### Task requirements
Using the entries that follow, write out the line containing "passed by callers", the line containing "c_shards : list vc_shard;", and every line between them, exactly and nothing else.

### Stored items
- - -
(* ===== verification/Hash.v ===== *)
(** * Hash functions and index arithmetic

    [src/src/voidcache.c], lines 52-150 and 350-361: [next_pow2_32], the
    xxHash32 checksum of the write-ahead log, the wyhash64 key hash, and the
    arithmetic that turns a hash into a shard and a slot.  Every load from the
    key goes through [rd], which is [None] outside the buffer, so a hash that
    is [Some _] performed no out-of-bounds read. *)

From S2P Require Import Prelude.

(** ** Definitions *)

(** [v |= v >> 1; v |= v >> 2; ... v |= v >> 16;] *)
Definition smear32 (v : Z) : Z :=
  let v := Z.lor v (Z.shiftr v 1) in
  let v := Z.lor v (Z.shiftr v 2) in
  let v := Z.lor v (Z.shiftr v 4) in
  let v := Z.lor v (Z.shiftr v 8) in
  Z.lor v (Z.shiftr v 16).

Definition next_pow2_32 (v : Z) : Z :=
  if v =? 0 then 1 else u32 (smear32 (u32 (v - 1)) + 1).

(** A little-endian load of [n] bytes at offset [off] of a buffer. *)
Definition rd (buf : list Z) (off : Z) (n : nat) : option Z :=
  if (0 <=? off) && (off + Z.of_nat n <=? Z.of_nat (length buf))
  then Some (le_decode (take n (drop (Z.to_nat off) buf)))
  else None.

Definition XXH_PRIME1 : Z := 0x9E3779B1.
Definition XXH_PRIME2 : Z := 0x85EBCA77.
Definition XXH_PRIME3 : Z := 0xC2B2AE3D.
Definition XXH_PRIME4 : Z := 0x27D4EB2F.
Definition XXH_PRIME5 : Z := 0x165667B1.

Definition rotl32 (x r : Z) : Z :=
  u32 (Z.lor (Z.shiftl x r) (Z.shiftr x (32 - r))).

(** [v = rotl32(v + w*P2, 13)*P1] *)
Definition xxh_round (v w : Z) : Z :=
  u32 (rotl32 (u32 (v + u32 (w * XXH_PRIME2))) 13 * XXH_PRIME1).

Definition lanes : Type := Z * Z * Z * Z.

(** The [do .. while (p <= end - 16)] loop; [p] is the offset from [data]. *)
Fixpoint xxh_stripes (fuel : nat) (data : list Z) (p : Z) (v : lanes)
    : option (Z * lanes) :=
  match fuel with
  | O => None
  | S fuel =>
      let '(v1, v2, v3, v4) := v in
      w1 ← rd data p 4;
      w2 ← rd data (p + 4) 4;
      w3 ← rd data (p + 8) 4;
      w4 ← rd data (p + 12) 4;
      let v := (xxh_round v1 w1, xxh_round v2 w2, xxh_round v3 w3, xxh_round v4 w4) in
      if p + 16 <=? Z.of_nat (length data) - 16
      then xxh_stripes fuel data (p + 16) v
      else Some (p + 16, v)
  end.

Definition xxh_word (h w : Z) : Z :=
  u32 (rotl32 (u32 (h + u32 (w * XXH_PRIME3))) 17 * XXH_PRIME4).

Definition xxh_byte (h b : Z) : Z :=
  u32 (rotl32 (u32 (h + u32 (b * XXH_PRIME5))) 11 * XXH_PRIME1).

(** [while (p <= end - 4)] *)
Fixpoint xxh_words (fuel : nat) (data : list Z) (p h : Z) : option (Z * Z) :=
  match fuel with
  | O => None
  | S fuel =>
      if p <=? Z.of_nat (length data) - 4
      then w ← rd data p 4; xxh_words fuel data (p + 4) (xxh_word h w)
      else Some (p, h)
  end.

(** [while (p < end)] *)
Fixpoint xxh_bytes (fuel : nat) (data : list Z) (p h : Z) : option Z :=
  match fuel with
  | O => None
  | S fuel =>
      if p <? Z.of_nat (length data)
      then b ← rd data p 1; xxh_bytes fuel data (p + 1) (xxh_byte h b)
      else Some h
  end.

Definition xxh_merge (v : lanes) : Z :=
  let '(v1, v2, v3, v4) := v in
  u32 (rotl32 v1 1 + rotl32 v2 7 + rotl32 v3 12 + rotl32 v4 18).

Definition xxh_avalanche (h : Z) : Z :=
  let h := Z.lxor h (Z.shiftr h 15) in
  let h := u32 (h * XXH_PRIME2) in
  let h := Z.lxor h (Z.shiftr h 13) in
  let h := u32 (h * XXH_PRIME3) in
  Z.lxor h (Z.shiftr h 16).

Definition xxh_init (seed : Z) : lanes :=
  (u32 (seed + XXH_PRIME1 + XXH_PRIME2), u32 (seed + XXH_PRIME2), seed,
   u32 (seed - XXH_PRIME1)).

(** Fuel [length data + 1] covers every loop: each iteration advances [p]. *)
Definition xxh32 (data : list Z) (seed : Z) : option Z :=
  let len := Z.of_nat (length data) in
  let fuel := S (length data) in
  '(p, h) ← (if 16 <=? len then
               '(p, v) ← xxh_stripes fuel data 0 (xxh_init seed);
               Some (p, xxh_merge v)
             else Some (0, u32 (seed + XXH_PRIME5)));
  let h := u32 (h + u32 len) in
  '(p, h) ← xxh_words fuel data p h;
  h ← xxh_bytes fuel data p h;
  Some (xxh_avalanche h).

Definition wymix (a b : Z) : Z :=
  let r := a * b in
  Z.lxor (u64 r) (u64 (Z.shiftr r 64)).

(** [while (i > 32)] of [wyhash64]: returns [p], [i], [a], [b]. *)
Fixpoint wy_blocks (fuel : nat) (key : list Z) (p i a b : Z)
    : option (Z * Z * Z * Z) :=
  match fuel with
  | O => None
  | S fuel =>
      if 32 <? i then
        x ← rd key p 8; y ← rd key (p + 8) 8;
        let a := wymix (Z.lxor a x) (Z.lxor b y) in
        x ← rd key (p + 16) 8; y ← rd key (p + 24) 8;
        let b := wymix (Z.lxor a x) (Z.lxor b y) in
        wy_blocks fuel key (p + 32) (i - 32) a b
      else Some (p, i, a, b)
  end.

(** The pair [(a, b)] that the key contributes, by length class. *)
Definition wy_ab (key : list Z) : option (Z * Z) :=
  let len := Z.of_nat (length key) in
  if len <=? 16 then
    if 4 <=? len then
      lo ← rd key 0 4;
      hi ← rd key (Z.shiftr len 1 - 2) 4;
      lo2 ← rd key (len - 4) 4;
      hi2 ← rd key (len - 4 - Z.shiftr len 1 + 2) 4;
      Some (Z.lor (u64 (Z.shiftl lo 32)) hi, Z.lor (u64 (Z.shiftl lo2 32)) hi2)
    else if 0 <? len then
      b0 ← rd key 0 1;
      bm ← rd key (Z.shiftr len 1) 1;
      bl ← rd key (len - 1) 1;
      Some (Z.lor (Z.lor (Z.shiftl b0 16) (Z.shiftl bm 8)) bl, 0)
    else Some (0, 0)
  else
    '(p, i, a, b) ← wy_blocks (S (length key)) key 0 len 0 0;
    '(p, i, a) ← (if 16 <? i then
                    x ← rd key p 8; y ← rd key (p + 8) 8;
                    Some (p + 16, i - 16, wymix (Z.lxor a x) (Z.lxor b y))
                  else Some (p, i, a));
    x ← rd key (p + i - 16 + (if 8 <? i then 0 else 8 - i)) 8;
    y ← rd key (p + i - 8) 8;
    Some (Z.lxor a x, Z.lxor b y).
- - -
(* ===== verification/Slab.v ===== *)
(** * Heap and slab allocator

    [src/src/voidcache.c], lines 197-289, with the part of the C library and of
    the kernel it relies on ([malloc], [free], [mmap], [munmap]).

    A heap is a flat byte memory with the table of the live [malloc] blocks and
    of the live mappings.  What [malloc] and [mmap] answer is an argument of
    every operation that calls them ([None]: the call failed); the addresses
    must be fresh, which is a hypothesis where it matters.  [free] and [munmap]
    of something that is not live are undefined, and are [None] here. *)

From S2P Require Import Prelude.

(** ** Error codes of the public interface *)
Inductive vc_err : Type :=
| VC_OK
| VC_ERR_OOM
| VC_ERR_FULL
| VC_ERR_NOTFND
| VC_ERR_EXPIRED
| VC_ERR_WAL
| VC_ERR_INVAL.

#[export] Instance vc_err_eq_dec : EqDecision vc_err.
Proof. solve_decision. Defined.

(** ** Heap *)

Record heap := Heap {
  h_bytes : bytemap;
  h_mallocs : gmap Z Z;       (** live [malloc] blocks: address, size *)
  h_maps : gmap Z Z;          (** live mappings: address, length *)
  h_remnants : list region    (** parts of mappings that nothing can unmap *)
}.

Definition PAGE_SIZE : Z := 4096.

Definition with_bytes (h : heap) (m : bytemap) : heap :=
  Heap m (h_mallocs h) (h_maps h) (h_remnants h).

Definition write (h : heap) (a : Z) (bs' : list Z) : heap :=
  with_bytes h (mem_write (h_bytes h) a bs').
- - -
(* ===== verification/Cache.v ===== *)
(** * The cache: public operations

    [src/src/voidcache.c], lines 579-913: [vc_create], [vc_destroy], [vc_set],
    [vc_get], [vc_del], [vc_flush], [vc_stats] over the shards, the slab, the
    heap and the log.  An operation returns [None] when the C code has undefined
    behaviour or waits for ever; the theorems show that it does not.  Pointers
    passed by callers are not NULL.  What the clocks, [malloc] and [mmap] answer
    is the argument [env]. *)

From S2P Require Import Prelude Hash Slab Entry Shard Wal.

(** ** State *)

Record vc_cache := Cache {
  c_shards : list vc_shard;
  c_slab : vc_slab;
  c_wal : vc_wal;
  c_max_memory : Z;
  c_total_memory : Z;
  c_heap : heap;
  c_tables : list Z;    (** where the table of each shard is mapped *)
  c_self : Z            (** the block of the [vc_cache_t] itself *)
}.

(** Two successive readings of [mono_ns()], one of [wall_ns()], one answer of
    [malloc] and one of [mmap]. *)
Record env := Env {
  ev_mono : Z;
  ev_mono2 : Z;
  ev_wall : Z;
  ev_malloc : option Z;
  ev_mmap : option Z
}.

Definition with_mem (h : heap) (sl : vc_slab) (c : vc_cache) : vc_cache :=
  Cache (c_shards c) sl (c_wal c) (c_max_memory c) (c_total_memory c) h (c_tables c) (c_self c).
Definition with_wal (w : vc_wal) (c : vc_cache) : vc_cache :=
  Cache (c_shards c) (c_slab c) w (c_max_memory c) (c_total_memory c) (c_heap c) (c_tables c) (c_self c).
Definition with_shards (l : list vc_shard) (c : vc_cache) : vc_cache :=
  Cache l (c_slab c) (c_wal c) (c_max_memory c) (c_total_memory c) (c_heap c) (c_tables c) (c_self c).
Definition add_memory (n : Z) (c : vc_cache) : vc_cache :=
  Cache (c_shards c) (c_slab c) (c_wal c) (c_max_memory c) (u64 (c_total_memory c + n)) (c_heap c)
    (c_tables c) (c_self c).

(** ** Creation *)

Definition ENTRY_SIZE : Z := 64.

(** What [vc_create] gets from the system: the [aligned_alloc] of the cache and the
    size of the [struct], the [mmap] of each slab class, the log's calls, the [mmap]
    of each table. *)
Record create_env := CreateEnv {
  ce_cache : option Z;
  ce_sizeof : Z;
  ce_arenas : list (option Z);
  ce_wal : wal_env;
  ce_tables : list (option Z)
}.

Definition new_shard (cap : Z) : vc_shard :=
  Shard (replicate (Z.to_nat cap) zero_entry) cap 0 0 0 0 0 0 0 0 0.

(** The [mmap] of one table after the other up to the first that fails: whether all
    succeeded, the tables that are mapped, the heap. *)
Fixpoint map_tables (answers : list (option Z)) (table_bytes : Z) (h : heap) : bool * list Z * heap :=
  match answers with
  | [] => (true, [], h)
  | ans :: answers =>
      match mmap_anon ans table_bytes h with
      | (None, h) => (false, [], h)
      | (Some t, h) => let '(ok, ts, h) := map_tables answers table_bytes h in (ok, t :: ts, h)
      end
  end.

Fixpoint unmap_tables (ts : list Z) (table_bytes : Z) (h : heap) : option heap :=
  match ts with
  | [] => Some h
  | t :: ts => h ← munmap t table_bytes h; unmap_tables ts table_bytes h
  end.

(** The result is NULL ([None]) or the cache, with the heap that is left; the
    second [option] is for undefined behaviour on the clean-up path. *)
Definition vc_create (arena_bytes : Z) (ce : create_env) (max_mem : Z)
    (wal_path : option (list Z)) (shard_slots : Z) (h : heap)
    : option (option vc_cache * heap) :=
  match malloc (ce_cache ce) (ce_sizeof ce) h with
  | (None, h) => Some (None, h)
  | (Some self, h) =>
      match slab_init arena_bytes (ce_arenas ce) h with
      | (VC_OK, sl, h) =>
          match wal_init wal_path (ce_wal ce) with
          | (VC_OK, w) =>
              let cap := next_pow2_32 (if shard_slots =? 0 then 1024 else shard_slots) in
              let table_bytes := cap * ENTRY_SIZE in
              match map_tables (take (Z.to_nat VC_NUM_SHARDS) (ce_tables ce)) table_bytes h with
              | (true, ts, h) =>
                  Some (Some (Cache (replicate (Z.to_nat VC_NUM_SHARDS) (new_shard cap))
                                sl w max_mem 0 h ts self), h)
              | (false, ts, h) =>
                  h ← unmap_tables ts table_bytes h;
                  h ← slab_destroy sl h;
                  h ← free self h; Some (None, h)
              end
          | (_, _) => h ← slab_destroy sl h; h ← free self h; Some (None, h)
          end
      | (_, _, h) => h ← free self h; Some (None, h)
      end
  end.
- - -
### Answer to this task
    passed by callers are not NULL.  What the clocks, [malloc] and [mmap] answer
    is the argument [env]. *)

From S2P Require Import Prelude Hash Slab Entry Shard Wal.

(** ** State *)

Record vc_cache := Cache {
  c_shards : list vc_shard;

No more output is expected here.